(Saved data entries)
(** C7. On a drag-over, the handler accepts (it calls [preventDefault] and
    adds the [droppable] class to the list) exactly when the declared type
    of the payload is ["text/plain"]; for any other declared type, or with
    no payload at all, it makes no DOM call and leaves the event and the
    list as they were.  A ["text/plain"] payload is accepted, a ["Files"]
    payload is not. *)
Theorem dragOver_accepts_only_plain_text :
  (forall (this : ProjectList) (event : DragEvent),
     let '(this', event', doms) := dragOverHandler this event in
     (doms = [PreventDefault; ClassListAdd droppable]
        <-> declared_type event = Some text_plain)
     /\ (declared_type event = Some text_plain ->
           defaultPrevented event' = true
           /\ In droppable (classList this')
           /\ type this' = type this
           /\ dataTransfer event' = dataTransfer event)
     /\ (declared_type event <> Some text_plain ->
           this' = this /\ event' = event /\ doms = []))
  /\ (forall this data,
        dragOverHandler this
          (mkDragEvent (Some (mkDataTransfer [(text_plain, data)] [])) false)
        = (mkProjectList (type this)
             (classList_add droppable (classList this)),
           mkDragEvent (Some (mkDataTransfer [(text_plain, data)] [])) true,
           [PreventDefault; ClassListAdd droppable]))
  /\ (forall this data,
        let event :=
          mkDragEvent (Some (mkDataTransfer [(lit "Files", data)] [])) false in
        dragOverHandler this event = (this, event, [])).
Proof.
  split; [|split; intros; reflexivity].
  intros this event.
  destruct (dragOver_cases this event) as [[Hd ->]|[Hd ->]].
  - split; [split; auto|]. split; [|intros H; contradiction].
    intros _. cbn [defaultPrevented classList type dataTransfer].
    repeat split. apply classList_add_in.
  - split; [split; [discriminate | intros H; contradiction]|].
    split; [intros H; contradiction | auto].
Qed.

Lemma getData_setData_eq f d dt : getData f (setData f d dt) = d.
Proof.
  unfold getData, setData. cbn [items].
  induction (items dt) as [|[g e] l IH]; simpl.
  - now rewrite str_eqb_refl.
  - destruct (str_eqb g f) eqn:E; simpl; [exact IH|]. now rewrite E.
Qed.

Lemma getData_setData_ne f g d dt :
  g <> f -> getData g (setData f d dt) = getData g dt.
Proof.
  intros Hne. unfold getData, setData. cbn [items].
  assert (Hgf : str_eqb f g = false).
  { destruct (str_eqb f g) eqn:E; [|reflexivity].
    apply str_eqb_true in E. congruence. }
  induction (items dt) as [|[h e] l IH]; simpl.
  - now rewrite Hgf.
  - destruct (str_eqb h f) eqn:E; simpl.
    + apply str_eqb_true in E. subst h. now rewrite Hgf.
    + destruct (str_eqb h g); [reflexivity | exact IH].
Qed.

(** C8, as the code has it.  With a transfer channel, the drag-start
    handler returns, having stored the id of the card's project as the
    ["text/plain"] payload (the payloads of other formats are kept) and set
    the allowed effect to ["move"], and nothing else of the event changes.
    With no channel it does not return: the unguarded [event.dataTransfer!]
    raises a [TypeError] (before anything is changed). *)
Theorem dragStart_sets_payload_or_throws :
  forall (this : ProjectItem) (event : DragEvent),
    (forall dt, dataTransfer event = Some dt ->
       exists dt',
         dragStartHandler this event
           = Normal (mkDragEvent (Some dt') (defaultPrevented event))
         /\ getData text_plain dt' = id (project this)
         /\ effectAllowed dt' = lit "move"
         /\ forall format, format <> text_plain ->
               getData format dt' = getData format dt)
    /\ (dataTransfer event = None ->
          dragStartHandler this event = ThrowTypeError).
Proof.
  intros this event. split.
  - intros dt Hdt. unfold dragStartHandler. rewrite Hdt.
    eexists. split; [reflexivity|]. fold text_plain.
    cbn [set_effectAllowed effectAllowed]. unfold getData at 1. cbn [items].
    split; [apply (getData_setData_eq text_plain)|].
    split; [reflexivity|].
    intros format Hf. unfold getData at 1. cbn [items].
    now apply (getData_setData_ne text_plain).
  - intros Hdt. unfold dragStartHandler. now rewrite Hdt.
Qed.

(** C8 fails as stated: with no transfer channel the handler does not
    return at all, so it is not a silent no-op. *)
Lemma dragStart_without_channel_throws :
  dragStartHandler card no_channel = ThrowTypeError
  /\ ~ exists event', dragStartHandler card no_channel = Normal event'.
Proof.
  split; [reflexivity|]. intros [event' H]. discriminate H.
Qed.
--
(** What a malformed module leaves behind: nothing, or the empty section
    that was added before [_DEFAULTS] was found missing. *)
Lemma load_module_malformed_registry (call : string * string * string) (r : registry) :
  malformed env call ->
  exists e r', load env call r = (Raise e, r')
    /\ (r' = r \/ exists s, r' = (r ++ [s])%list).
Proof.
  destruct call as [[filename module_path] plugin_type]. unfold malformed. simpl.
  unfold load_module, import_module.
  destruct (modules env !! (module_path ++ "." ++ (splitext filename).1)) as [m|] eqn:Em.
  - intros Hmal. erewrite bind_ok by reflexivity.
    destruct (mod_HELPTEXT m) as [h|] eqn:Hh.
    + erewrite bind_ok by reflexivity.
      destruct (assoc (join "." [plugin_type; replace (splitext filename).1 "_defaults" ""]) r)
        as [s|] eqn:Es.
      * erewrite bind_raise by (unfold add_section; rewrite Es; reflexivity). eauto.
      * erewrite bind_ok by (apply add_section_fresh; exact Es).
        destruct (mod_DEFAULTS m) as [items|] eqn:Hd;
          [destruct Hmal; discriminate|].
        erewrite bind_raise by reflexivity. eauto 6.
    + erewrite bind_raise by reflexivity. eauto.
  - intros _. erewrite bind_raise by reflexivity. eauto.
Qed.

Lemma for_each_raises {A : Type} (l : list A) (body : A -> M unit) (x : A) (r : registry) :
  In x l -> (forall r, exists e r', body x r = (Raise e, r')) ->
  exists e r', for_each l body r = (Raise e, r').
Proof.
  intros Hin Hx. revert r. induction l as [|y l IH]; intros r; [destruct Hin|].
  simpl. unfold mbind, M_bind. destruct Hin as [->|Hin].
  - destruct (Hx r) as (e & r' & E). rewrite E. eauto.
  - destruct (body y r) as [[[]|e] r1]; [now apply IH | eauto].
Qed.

* **Your task**
Every line in the records above that contains the word "splitext" should be copied out.

* **The completed task**
  destruct (modules env !! (module_path ++ "." ++ (splitext filename).1)) as [m|] eqn:Em.
      destruct (assoc (join "." [plugin_type; replace (splitext filename).1 "_defaults" ""]) r)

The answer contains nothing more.